• _Saved data entries_:

(* ===== verification/Semfs.v ===== *)
(** * Userland semaphores: kern/fs/semfs

    semfs.h, semfs_obj.c, semfs_vnops.c and semfs_fsops.c, with the reference counts of
    kern/vfs/vnode.c.  A semaphore, a directory entry and a vnode are objects of the kernel
    heap; the three tables of a semfs are arrays of pointers ([Array] shows that an array is
    the list of its elements), in which 0 is NULL.  Reading is P, writing is V: the functions
    on one semaphore are written on the semaphore alone, so that [SemfsThreads] can let
    threads interleave between them.  [semfs_tablelock] and [semfs_dirlock] make the table
    operations sections; here one runs at a time. *)
From S2P Require Import Prelude Wp Copyinout Uio Lhd Sfs SfsVnops Vnode.
Import Copyinout Uio Sfs SfsVnops Vnode.

Module Semfs.

Definition SEMFS_ROOTDIR : Z := 0xffffffff.

(** [sems_cv]: the threads asleep on the condition variable, in order. *)
Record semfs_sem : Type := mkSem { sems_count : Z; sems_hasvnode : bool; sems_linked : bool; sems_cv : list nat }.
Record semfs_direntry : Type := mkDent { semd_name : list Z; semd_semnum : Z }.
(** [semv_refcount] is the count of the abstract vnode inside. *)
Record semfs_vnode : Type := mkSemv { semv_semnum : Z; semv_refcount : Z }.

(** [sf_asks] counts the requests for memory. *)
Record semfs : Type := mkSemfs {
  semfs_vnodes : list Z; semfs_sems : list Z; semfs_dents : list Z;
  sem_heap : gmap Z semfs_sem; dent_heap : gmap Z semfs_direntry; semv_heap : gmap Z semfs_vnode; sf_asks : nat }.

Definition set_vnodes (x : list Z) (s : semfs) : semfs := mkSemfs x (semfs_sems s) (semfs_dents s) (sem_heap s) (dent_heap s) (semv_heap s) (sf_asks s).
Definition set_sems (x : list Z) (s : semfs) : semfs := mkSemfs (semfs_vnodes s) x (semfs_dents s) (sem_heap s) (dent_heap s) (semv_heap s) (sf_asks s).
Definition set_dents (x : list Z) (s : semfs) : semfs := mkSemfs (semfs_vnodes s) (semfs_sems s) x (sem_heap s) (dent_heap s) (semv_heap s) (sf_asks s).
Definition set_sem_heap (x : gmap Z semfs_sem) (s : semfs) : semfs := mkSemfs (semfs_vnodes s) (semfs_sems s) (semfs_dents s) x (dent_heap s) (semv_heap s) (sf_asks s).
Definition set_dent_heap (x : gmap Z semfs_direntry) (s : semfs) : semfs := mkSemfs (semfs_vnodes s) (semfs_sems s) (semfs_dents s) (sem_heap s) x (semv_heap s) (sf_asks s).
Definition set_semv_heap (x : gmap Z semfs_vnode) (s : semfs) : semfs := mkSemfs (semfs_vnodes s) (semfs_sems s) (semfs_dents s) (sem_heap s) (dent_heap s) x (sf_asks s).

(** ** One semaphore *)

(** [cv_signal] takes the first thread off the condition variable, [cv_broadcast] all; the
    threads woken are the second result. *)
Definition semfs_wakeup (sem : semfs_sem) (newcount : Z) : semfs_sem * list nat :=
  if (0 <? sems_count sem) || (newcount =? 0) then (sem, [])
  else if newcount =? 1 then
    match sems_cv sem with
    | [] => (sem, [])
    | t :: cv => (mkSem (sems_count sem) (sems_hasvnode sem) (sems_linked sem) cv, [t])
    end
  else (mkSem (sems_count sem) (sems_hasvnode sem) (sems_linked sem) [], sems_cv sem).
Lemma kd_ok_put f e s kd : is_Some (fss s !! f) -> kd_ok s kd -> kd_ok (put_fs f e s) kd.
Proof.
  intros Hf (A & B & C & E & G). split_and!; try done. intros g Hg. cbn. destruct (decide (g = f)) as [->|]; [rewrite lookup_insert_eq; eauto|rewrite lookup_insert_ne by done; eauto].
Qed.

Lemma vfs_focus s f l H : vfs_ok s (lift_refs f l ++ H) -> is_Some (fss s !! f) ->
  exists e, fss s !! f = Some e /\ fs_ok e (l ++ fs_part f (own s ++ H)) /\
    forall e' l', fs_ok e' (l' ++ fs_part f (own s ++ H)) -> vfs_ok (put_fs f e' s) (lift_refs f l' ++ H).
Proof.
  intros [A B C K T W] [e He]. exists e. split; [done|].
  assert (Hpart : forall g l0, fs_part g (own s ++ lift_refs f l0 ++ H) ≡ₚ (if decide (f = g) then l0 else []) ++ fs_part g (own s ++ H)).
  { intros g l0. rewrite !fs_part_app. destruct (decide (f = g)) as [->|Hne]; [rewrite fs_part_lift|rewrite fs_part_other by done; done]. by rewrite !(assoc_L (++)), (comm (++) _ l0). }
  split.
  - specialize (A f e He). rewrite Hpart in A. by rewrite decide_True in A by done.
  - intros e' l' Hok. split.
    + intros g x Hx. change (own (put_fs f e' s)) with (own s). rewrite Hpart. cbn in Hx. destruct (decide (f = g)) as [<-|Hne].
      * rewrite lookup_insert_eq in Hx. by injection Hx as <-.
      * rewrite lookup_insert_ne in Hx by done. specialize (A g x Hx). rewrite Hpart in A. by rewrite decide_False in A by done.
    + intros v b Hv. change (own (put_fs f e' s)) with (own s) in Hv. assert (Hput : forall g, is_Some (fss s !! g) -> is_Some (fss (put_fs f e' s) !! g)).
      { intros g Hg. cbn. destruct (decide (g = f)) as [->|]; [rewrite lookup_insert_eq; eauto|by rewrite lookup_insert_ne]. }
      rewrite !elem_of_app in Hv. assert (Hold : (v, b) ∈ own s ++ lift_refs f l ++ H \/ exists a, v = FsVnode f a).
      { rewrite !elem_of_app. destruct Hv as [|[Hv|]]; [tauto| |tauto]. right. apply list_elem_of_fmap in Hv as ([a c] & [= -> _] & _). eauto. }
      destruct Hold as [Hold|[a ->]]; [|apply Hput; eauto]. specialize (B v b Hold). destruct v; [done|by apply Hput].
    + intros a dv Ha. change (own (put_fs f e' s)) with (own s). specialize (C a dv Ha). rewrite !dev_part_app, !dev_part_lift in *. lia.
    + intros kd Hkd. apply kd_ok_put; [eauto|by apply K].
    + done.
    + done.
Qed.

(** The same for a computation on the file system. *)
Lemma wp_on_fs {A} E s f l H (m : M F A) (Q : A -> vfs -> Prop) : vfs_ok s (lift_refs f l ++ H) -> is_Some (fss s !! f) ->
  (forall e, fs_ok e (l ++ fs_part f (own s ++ H)) -> wp E m e (fun a e' => exists l', fs_ok e' (l' ++ fs_part f (own s ++ H)) /\
     forall s', vfs_ok s' (lift_refs f l' ++ H) -> s' = put_fs f e' s -> Q a s')) ->
  wp E (on_fs f m) s Q.
Proof.
  intros Hok Hf Hm. destruct (vfs_focus s f l H Hok Hf) as (e & He & Hfs & Hback). apply (wp_zoom _ _ _ _ _ _ e); [done|].
  eapply wp_mono; [by apply Hm|]. intros a e' (l' & Hl' & HQ). apply HQ; [by apply Hback|done].
Qed.
(* ===== verification/SemfsProofs.v ===== *)
(** * semfs as a map of semaphores

    The abstract state of a semfs: for each number that is in use, the count of the semaphore,
    its name, if it has one, and its vnode with the number of references, if it is open; and
    the vnode of the root directory.  [rep u s A]: the tables and objects of [s] stand for [A],
    with nothing left over.  Each operation of semfs does to [A] what its name says. *)
From S2P Require Import Prelude Wp Copyinout Uio Lhd Sfs SfsVnops Vnode Semfs Vfs.
From S2P Require Import VfsProofs.
Import Copyinout Uio Sfs SfsVnops Vnode Vfs VfsProofs Semfs.

Module SemfsProofs.

(** ** Tables of pointers *)

(** The pointers in a table are different, and they are those of the heap [D]. *)
Definition ptr_ok (l : list Z) (D : gset Z) : Prop :=
  (forall i j p, p <> 0 -> l !! i = Some p -> l !! j = Some p -> i = j) /\
  (forall p, p ∈ D <-> p <> 0 /\ exists i, l !! i = Some p).

Lemma ptr_ok_in l D i p : ptr_ok l D -> l !! i = Some p -> p <> 0 -> p ∈ D.
Proof. intros [_ H] Hi Hp. apply H. eauto. Qed.
Lemma ptr_ok_zero l D : ptr_ok l D -> 0 ∉ D.
Proof. intros [_ H] H0. by apply H in H0 as [? _]. Qed.

Lemma insert_Some_cases (l : list Z) i j x q : <[i := x]> l !! j = Some q -> j = i /\ q = x \/ j <> i /\ l !! j = Some q.
Proof.
  destruct (decide (j = i)) as [->|Hne].
  - intros H. left. split; [done|]. pose proof (lookup_lt_Some _ _ _ H) as Hl. rewrite length_insert in Hl. rewrite list_lookup_insert_eq in H by done. congruence.
  - rewrite list_lookup_insert_ne by done. auto.
Qed.

Lemma ptr_ok_fill l D i p : ptr_ok l D -> l !! i = Some 0 -> p <> 0 -> p ∉ D -> ptr_ok (<[i := p]> l) ({[p]} ∪ D).
Proof.
  intros [H1 H2] Hi Hp Hn. assert (Hlt : (i < length l)%nat) by (by eapply lookup_lt_Some). split.
  - intros j k q Hq Hj Hk. apply insert_Some_cases in Hj as [[-> ->]|[Hj' Hj]]; apply insert_Some_cases in Hk as [[-> Ek]|[Hk' Hk]]; [done|exfalso; apply Hn, H2; eauto| |by eapply H1].
    subst q. exfalso. apply Hn, H2. eauto.
  - intros q. rewrite elem_of_union, elem_of_singleton, H2. split.
    + intros [->|[Hq [j Hj]]]; [split; [done|exists i; by apply list_lookup_insert_eq]|]. split; [done|]. exists j. rewrite list_lookup_insert_ne; [done|]. intros ->. congruence.
    + intros [Hq [j Hj]]. apply insert_Some_cases in Hj as [[-> ->]|[_ Hj]]; [by left|right; eauto].
Qed.

Lemma ptr_ok_snoc l D p : ptr_ok l D -> p <> 0 -> p ∉ D -> ptr_ok (l ++ [p]) ({[p]} ∪ D).
Proof.
  intros [H1 H2] Hp Hn. split.
  - intros j k q Hq Hj Hk. apply lookup_app_Some in Hj, Hk. rewrite !list_lookup_singleton_Some in Hj, Hk.
    destruct Hj as [Hj|(? & ? & Ej)], Hk as [Hk|(? & ? & Ek)]; [by eapply H1| | |lia]; subst q; exfalso; apply Hn, H2; eauto.
  - intros q. rewrite elem_of_union, elem_of_singleton, H2. split.
    + intros [->|[Hq [j Hj]]]; [split; [done|exists (length l); by rewrite lookup_app_r, Nat.sub_diag by lia]|]. split; [done|]. exists j. by apply lookup_app_l_Some.
    + intros [Hq [j Hj]]. apply lookup_app_Some in Hj. rewrite list_lookup_singleton_Some in Hj. destruct Hj as [Hj|(? & ? & Ej)]; [right; eauto|by left].
Qed.

Lemma ptr_ok_clear l D i p : ptr_ok l D -> l !! i = Some p -> p <> 0 -> ptr_ok (<[i := 0]> l) (D ∖ {[p]}).
Proof.
  intros [H1 H2] Hi Hp. assert (Hlt : (i < length l)%nat) by (by eapply lookup_lt_Some). split.
  - intros j k q Hq Hj Hk. apply insert_Some_cases in Hj as [[_ ?]|[_ Hj]]; [done|]. apply insert_Some_cases in Hk as [[_ ?]|[_ Hk]]; [done|]. by eapply H1.
  - intros q. rewrite elem_of_difference, elem_of_singleton, H2. split.
    + intros [[Hq [j Hj]] Hne]. split; [done|]. exists j. rewrite list_lookup_insert_ne; [done|]. intros ->. congruence.
    + intros [Hq [j Hj]]. apply insert_Some_cases in Hj as [[_ ?]|[Hne Hj]]; [done|]. split; [eauto|]. intros ->. apply Hne. by eapply H1.
Qed.

Lemma ptr_ok_delete l D i p : ptr_ok l D -> l !! i = Some p -> p <> 0 -> ptr_ok (delete i l) (D ∖ {[p]}).
Proof.
  intros [H1 H2] Hi Hp.
  assert (Hl : forall j, delete i l !! j = l !! (if decide (j < i)%nat then j else S j)).
  { intros j. case_decide; [by apply list_lookup_delete_lt|apply list_lookup_delete_ge; lia]. }
  split.
  - intros j k q Hq Hj Hk. rewrite Hl in Hj, Hk. pose proof (H1 _ _ _ Hq Hj Hk). repeat case_decide; lia.
  - intros q. rewrite elem_of_difference, elem_of_singleton, H2. split.
    + intros [[Hq [j Hj]] Hne]. split; [done|]. assert (j <> i) by (intros ->; congruence). exists (if decide (j < i)%nat then j else (j - 1)%nat). rewrite Hl.
      destruct (decide (j < i)%nat); [by rewrite decide_True|rewrite decide_False by lia]. by replace (S (j - 1)) with j by lia.
    + intros [Hq [j Hj]]. rewrite Hl in Hj. split; [eauto|]. intros ->. pose proof (H1 _ _ _ Hp Hi Hj). case_decide; lia.
Qed.
Fixpoint run_all {SM : SemfsMemory} (l : list request) : M semfs (list (Z * Z)) :=
  match l with [] => mret [] | q :: l' => rv ← run (mret tt) q; rvs ← run_all l'; mret (rv :: rvs) end.

(** A semaphore is made, closed and removed, and the volume unmounted: a null pointer. *)
Example semfs_unmount_null :
  @run_all (example_memory (fun _ => false)) [Root; Creat 1 [97] true; Close 10; Remove 1 [97]; Close 1] empty_semfs = Done [(0, 1); (0, 10); (0, 0); (0, 0); (0, 0)] emptied_semfs /\
    semfs_unmount emptied_semfs = Halt (Undefined "sem").
Proof. split; vm_compute; reflexivity. Qed.

(** There is no memory for the directory entry: [semfs_creat] returns 0, and there is no
    semaphore and no vnode. *)
Example semfs_creat_silent :
  exists s, @run_all (example_memory (Nat.eqb 6)) [Root; Creat 1 [97] true] empty_semfs = Done [(0, 1); (0, 0)] s /\ sem_heap s = ∅ /\ dent_heap s = ∅.
Proof. eexists. vm_compute. auto. Qed.

End SemfsTheorems.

• _Work task_: Report the number of lines above containing the word "objects", with no other text.

• _Solution below_: 2